Da giovedì 7 a domenica 10 settembre, la quattro giorni ideata da Umberto Eco insieme agli attuali direttori Danco Singer e Rosangela Bonsignorio raccoglie l’eccellenza della ricerca scientifico-tecnologica italiana, con un folto programma dedicato all’innovazione messo a punto in collaborazione con Università di Genova (UniGe), Istituto Nazionale di Fisica Nucleare (INFN) e Istituto Italiano di Tecnologia (IIT) di Genova, partner del Festival che porteranno a Camogli grandi personalità del panorama italiano.

Tra gli incontri più attesi c’è quello con Sahra Talamo, che ha lavorato dieci anni al Max Planck Institute con il premio Nobel Svante Pääbo e ora dirige a Bologna un laboratorio specializzato in datazioni al carbonio-14, che porterà una lectio dedicata al “memorabile orologio della preistoria” e alle ultime ricerche scientifiche sull’interazione tra noi e i Neandertaliani.

Guido Barbujani, genetista dell’università di Ferrara, prosegue anche in questa edizione gli incontri del filone pluriennale Homo sapiens trattando di sostituzioni etniche e di che cosa significhi essere una specie migrante. E poi la lectio di Nello Cristianini, professore di intelligenza artificiale all’università britannica di Bath, incentrata sul “convivere con le macchine intelligenti” in un momento storico in cui è diventato possibile delegare a questi sistemi automatizzati anche i processi decisionali. Su un tema affine, il direttore scientifico dell’Istituto Italiano di Tecnologia di Genova Giorgio Metta sarà in dialogo con il poeta Guido Catalano a proposito di “Umanesimo high tech”, per sottolineare come il campo umanistico e quello tecnico-scientifico stiano convergendo proprio attraverso le più recenti applicazioni dell’intelligenza artificiale. Ancora, Maurizio Ferraris discuterà su quanto la memoria sia naturale e quanto invece artificiale, con riflessioni che suonano ancora più fondamentali nell’epoca di ChatGPT.

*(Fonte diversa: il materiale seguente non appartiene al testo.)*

(** A PID that names no thread. *)
Lemma send_nobody Q st t T m v p block :
  running Q st t T → in_isr st = false → msgs st !! m = Some v →
  0 <= p <= KERNEL_PID_LAST → sched_threads st !! p = None →
  ∃ st', msg_send_with m p block st = Ok (-1, st') ∧ running Q st' t T.
Proof.
  intros Hr Hi Hm Hp Hn. destruct (running_pid _ _ _ _ Hr) as [Hap _].
  exists (set_msgs (<[m := set_sender_pid (pid T) v]> (msgs st)) st).
  split; [|renv Hr]. unfold msg_send_with. ksimpl. rewrite Hi. ksimpl. rewrite Hap.
  destruct (Z.eqb_spec (pid T) p) as [E|_].
  { destruct (run_ready _ _ _ _ Hr) as [[_ HT] _]. congruence. }
  ksimpl. unfold _msg_send. kstep sched_threads_at_Ok. kproj. rewrite Hn. ksimpl.
  kstep (read_msg_Ok (set_irq_enabled false st) m v Hm).
  erewrite bind_Ok by (apply write_msg_Ok; by exists v). cbv beta iota. ksimpl. rewrite Hap.
  by destruct st.
Qed.

(** ** Receiving *)

(** The thread's queue is empty, or it has none. *)
Definition nothing_queued st T : Prop :=
  no_queue T ∨ ∃ k, queue_is st T k [] ∧ cib_nowrap (msg_queue T).

(** [queue_index], and what fetching it does to the queue. *)
Definition fetch_index (me : Z) T : M Z :=
  match msg_array T with
  | Some _ =>
      let '(i, q) := cib_get (msg_queue T) in
      _ ← modify_thread me (set_msg_queue q);
      mret i
  | None => mret (-1)
  end.

Lemma fetch_nothing st t T :
  tcbs st !! t = Some T → nothing_queued st T → fetch_index t T st = Ok (-1, st).
Proof.
  intros HT [[Ha _]|(k & (a & arr & Ha & _ & Hrep) & Hnw)]; unfold fetch_index; rewrite Ha; [done|].
  rewrite (cib_get_rep _ _ _ _ Hrep Hnw). kstep (modify_thread_Ok _ _ _ _ HT).
  by rewrite set_msg_queue_id, set_tcbs_id.
Qed.

Lemma fetch_queued st t T k x l :
  tcbs st !! t = Some T → queue_is st T k (x :: l) → cib_nowrap (msg_queue T) →
  ∃ a i q arr, let T' := set_msg_queue q T in
    fetch_index t T st = Ok (i, set_tcbs (<[t := T']> (tcbs st)) st) ∧ 0 <= i ∧
    msg_array T = Some a ∧ msgs st !! (a, i) = Some x ∧ marray (msgs st) a arr ∧ cib_rep k q arr l.
Proof.
  intros HT (a & arr & Ha & Harr & Hrep) Hnw.
  pose proof (cib_get_rep _ _ _ _ Hrep Hnw) as Hget.
  destruct (cib_get_unsafe (msg_queue T)) as [i q] eqn:Eq.
  destruct (cib_get_unsafe_rep _ _ _ _ _ _ _ Hrep Eq) as (Hi & Hx & Hrep').
  exists a, i, q, arr. split; [|split; [done|split; [done|split; [|done]]]].
  - unfold fetch_index. rewrite Ha, Hget. by kstep (modify_thread_Ok _ _ _ _ HT).
  - apply Harr in Hx. by rewrite Z2Nat.id in Hx.
Qed.

(** The last part of [_msg_receive]: the message of the waiting sender is
    copied, and the sender is woken unless it waits for a reply. *)
Definition take_from (sender : Z) (dst : mptr) (state : bool) : M Z :=
  S ← get_thread sender;
  sender_msg ← wait_msg (wait_data S);
  _ ← copy_msg dst sender_msg;
  sender_prio ←
    (if negb (status S =? STATUS_REPLY_BLOCKED) then
       _ ← modify_thread sender (set_wait_data WNull);
       _ ← sched_set_status sender STATUS_PENDING;
       S ← get_thread sender;
       mret (priority S)
     else mret THREAD_PRIORITY_IDLE);
  _ ← irq_restore state;
  _ ← when (sender_prio <? THREAD_PRIORITY_IDLE) (sched_switch sender_prio);
  mret 1.

(** The queues after the sender was served. *)
Definition served Q (s : Z) (S : thread_t) : node → list Z :=
  if status S =? STATUS_REPLY_BLOCKED then Q else rq_push Q (priority S) s.

Lemma take_from_spec Q st t T s S dst p y e :
  running Q st t T → thr st s S → (∀ q, s ∉ Q q) →
  status S = STATUS_SEND_BLOCKED ∨ status S = STATUS_REPLY_BLOCKED →
  wait_data S = WMsg p → msgs st !! p = Some y → is_Some (msgs st !! dst) →
  ∃ st', take_from s dst e st = Ok (1, st') ∧ settled (served Q s S) st' ∧
    msgs st' = <[dst := y]> (msgs st) ∧ (∃ c, tcbs st' !! t = Some (set_status c T)).
Proof.
  intros Hr HS Hn Hst Hw Hp Hd. unfold take_from, served. kget HS. rewrite Hw. ksimpl.
  kstep (copy_msg_Ok _ _ _ _ Hp Hd). set (st1 := set_msgs _ st).
  assert (running Q st1 t T) as Hr1 by (renv Hr). pose proof (run_kinv _ _ _ _ Hr1) as Hk1.
  assert (status S < STATUS_ON_RUNQUEUE) as Hb by (destruct Hst as [-> | ->]; klia).
  pose proof (running_ne _ _ _ _ _ _ Hr HS Hb) as Hne.
  pose proof (proj1 (proj1 (run_ready _ _ _ _ Hr))) as HTl.
  destruct (Z.eqb_spec (status S) STATUS_REPLY_BLOCKED) as [Es|Es].
  - exists (set_irq_enabled e st1). split; [by ksimpl|].
    split; [exists t, T; renv Hr1|]. split; [done|]. exists (status T). by destruct T.
  - cbn [negb]. set (S1 := set_wait_data WNull S). set (st2 := set_tcbs (<[s := S1]> (tcbs st1)) st1).
    assert (running Q st2 t T) as Hr2.
    { pose proof (running_tcb Q st1 t T s S S1 Hr1 HS eq_refl eq_refl eq_refl) as H.
      by rewrite decide_False in H. }
    assert (thr st2 s S1) as HS1 by (split; [apply lookup_insert_eq|apply HS]).
    destruct (sched_set_status_wake Q st2 s S1 STATUS_PENDING (run_kinv _ _ _ _ Hr2) HS1)
      as (h & b & E & Hk3 & _); [done|done|klia|].
    change (kinv (rq_push Q (priority S) s) (upd3 st2 h b (<[s:=set_status STATUS_PENDING S1]> (tcbs st2)))) in Hk3.
    set (st3 := set_irq_enabled e (upd3 st2 h b (<[s := set_status STATUS_PENDING S1]> (tcbs st2)))).
    assert (kinv (rq_push Q (priority S) s) st3) as Hk3' by (kenv Hk3).
    pose proof (rq_push_head Q (priority T) (priority S) s t (run_head _ _ _ _ Hr)) as Hhd.
    assert (tcbs st3 !! t = Some T) as HT3 by (simpl; by rewrite !lookup_insert_ne).
    destruct (Z.ltb_spec (priority S) THREAD_PRIORITY_IDLE) as [Hlt|Hge].
    + destruct (wake_switch Q _ st2 t T s S1 STATUS_PENDING st3 Hr2 HS1 Hne eq_refl eq_refl eq_refl
        eq_refl eq_refl Hk3' Hhd) as (st' & E' & Hset & Hy).
      destruct (yielded_tcb _ _ t T Hy HT3) as (c & Hc & _).
      apply yielded_env in Hy as (_ & Hms & _). exists st'.
      split; [|split; [done|split; [by rewrite Hms|by exists c]]].
      ksimpl. kstep (modify_thread_Ok st1 s S _ (proj1 HS)). fold S1 st2. ksimpl. kstep E. ksimpl.
      kget lookup_insert_eq. ksimpl. change (priority S1) with (priority S) in *.
      rewrite (proj2 (Z.ltb_lt _ _) Hlt). rewrite bind_when_true. by kstep E'.
    + exists st3. split; [|split; [exists t, T|split; [done|exists (status T); by destruct T]]].
      * ksimpl. kstep (modify_thread_Ok st1 s S _ (proj1 HS)). fold S1 st2. ksimpl. kstep E. ksimpl.
        kget lookup_insert_eq. ksimpl. change (priority S1) with (priority S).
        by rewrite (proj2 (Z.ltb_ge _ _) Hge).
      * eapply (wake_running Q _ st2 t T s S1 STATUS_PENDING); try done.
        destruct (thr_ok _ _ _ _ (run_kinv _ _ _ _ Hr) (proj1 (run_ready _ _ _ _ Hr))) as [? _].
        simpl. klia.
Qed.

Section Receive.
Context (Q : node → list Z) (st : kstate) (t : Z) (T : thread_t) (m : mptr) (block : Z).
Hypothesis Hrun : running Q st t T.
Hypothesis Hisr : in_isr st = false.
Hypothesis Hm : is_Some (msgs st !! m).

Let st0 := set_irq_enabled false st.

Lemma receive_me : sched_active_pid st = pid T ∧ sched_threads_at (pid T) st0 = Ok (Some t, st0) ∧
  tcbs st0 !! t = Some T ∧ thr st t T ∧ running Q st0 t T.
Proof.
  destruct (running_pid _ _ _ _ Hrun) as [Hp _]. pose proof Hrun as [Hk _ [HT _] _ _].
  split; [done|]. split; [by eapply (sched_threads_at_thr Q st)|]. split; [apply HT|].
  split; [done|]. renv Hrun.
Qed.

(** The heap when nobody waits to send. *)
Lemma no_waiters_head :
  Q (MSG_WAITERS t) = [] →
  heap st !! MSG_WAITERS t = None ∧ list_remove_head (heap st) (MSG_WAITERS t) = (None, heap st).
Proof.
  intros EQ. pose proof (k_rep _ _ (run_kinv _ _ _ _ Hrun) (MSG_WAITERS t)) as Hl. simpl in Hl.
  rewrite EQ in Hl. split; [by destruct Hl as (_ & _ & ?)|by apply list_remove_head_nil].
Qed.

Lemma receive_empty_try :
  nothing_queued st T → Q (MSG_WAITERS t) = [] → block = 0 → _msg_receive m block st = Ok (-1, st).
Proof.
  intros Hq HQ Hb. destruct receive_me as (Hp & Hth & HTl & _). destruct (no_waiters_head HQ) as [Hh _].
  unfold _msg_receive. ksimpl. rewrite Hp. kstep Hth. ksimpl. kget HTl. kstep (fetch_nothing st0 t T HTl Hq).
  ksimpl. unfold st0. kproj. rewrite Hh, Hb. by destruct st.
Qed.

Lemma receive_empty_block :
  nothing_queued st T → Q (MSG_WAITERS t) = [] → block ≠ 0 → other_ready st t →
  ∃ st', _msg_receive m block st = Ok (1, st') ∧ settled (rq_pop Q (priority T)) st' ∧
    tcbs st' !! t = Some (set_status STATUS_RECEIVE_BLOCKED (set_wait_data (WMsg m) T)) ∧
    msgs st' = msgs st ∧ in_isr st' = false.
Proof.
  intros Hq HQ Hb Ho. destruct receive_me as (Hp & Hth & HTl & HT & [Hk0 _ [_ HTs] Hhd _]).
  destruct (no_waiters_head HQ) as [Hh Hrm].
  set (T1 := set_wait_data (WMsg m) T). set (st1 := set_tcbs (<[t := T1]> (tcbs st0)) st0).
  assert (kinv Q st1) as Hk1 by (by apply (kinv_tcb Q st0 t T T1)).
  assert (thr st1 t T1) as HT1 by (split; [apply lookup_insert_eq|apply HT]).
  destruct (sched_set_status_block Q st1 t T1 STATUS_RECEIVE_BLOCKED) as (h & b & E & Hk2 & _); [done..|klia|].
  set (T2 := set_status STATUS_RECEIVE_BLOCKED T1) in *. set (st2 := upd3 _ _ _ _) in *.
  change (kinv (rq_pop Q (priority T)) st2) in Hk2.
  assert (∀ e, kinv (rq_pop Q (priority T)) (set_irq_enabled e st2)) as Hk3 by (intros; kenv Hk2).
  destruct (yield_thread _ _ (Hk3 (irq_enabled st))) as (st' & E' & Hset & Hy); [done| |].
  { destruct (pop_ready _ _ _ _ Hrun Ho) as (w & p & Hin). by eapply (queued_ready _ _ w p). }
  destruct (yielded_tcb _ _ t T2 Hy (lookup_insert_eq _ _ _)) as (s & Hs' & Hss & _).
  apply yielded_env in Hy as (_ & Hms & _ & _ & _ & Hi & _).
  exists st'. split; [|split; [done|split; [|split; [by rewrite Hms|by rewrite Hi]]]].
  - unfold _msg_receive. ksimpl. rewrite Hp. kstep Hth. ksimpl. kget HTl.
    kstep (fetch_nothing st0 t T HTl Hq). ksimpl. rewrite (proj2 (Z.eqb_neq _ _) Hb). cbn [andb].
    change (0 <=? -1) with false. cbv iota. kstep (modify_thread_Ok st0 t T _ HTl). fold T1 st1. ksimpl.
    change (heap st1) with (heap st). rewrite Hrm. cbn [fst snd].
    change (set_heap (heap st) st1) with st1. change (-1 <? 0) with true. cbv iota. ksimpl.
    kstep E. ksimpl. by kstep E'.
  - rewrite Hs', Hss by done. done.
Qed.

Il geologo e divulgatore scientifico Mario Tozzi racconterà “storie sconosciute di un mare quasi scomparso”, e in dialogo con la professoressa di fisica e climatologia all’università di Torino Elisa Palazzi affronterà lo spinoso tema dei “falsari del clima”. Dario Bressanini racconterà il suo manuale di autodifesa alimentare, Silvia Ferrara e Giorgio Vallortigara dialogheranno sul tema dei simboli e il ruolo che hanno avuto nell’evoluzione umana, Alberto Diaspro si concentrerà sul microscopio artificiale, mentre “È tutto calcolato, a piccole dosi” farà da spunto al duo Lorenzo Baglioni – Piergiorgio Odifreddi, coppia ormai immancabile al Festival della Comunicazione. Licia Troisi e Luca Perri dialogheranno di “fantasie di scienza”, tra scienza e fantascienza, mentre l’eredità di Margherita Hack per la divulgazione scientifica (a dieci anni dalla scomparsa) sarà il cuore della discussione tra Caterina BoccatoFederico Taddia e Walter Riva.

L’Università di Genova e l’Istituto Nazionale di Fisica Nucleare declineranno e approfondiranno con una serie di incontri ad hoc il tema del Festival 2023 – “Memoria” – nelle diverse accezioni che possono fare riferimento alla tecnologia e all’intelligenza artificiale, alle scienze della Terra, alle arti e ai saperi, con particolare attenzione alle sperimentazioni legate all’Open Science e alla condivisione degli avanzamenti scientifici nei confronti del pubblico.

Innovazione, tecnologia e scienza diventano protagoniste anche delle attività intorno al festival, con escursioni e laboratori dedicati. Il programma dettagliato del Festival con i singoli eventi, le date, gli orari e le location è disponibile su festivalcomunicazione.it.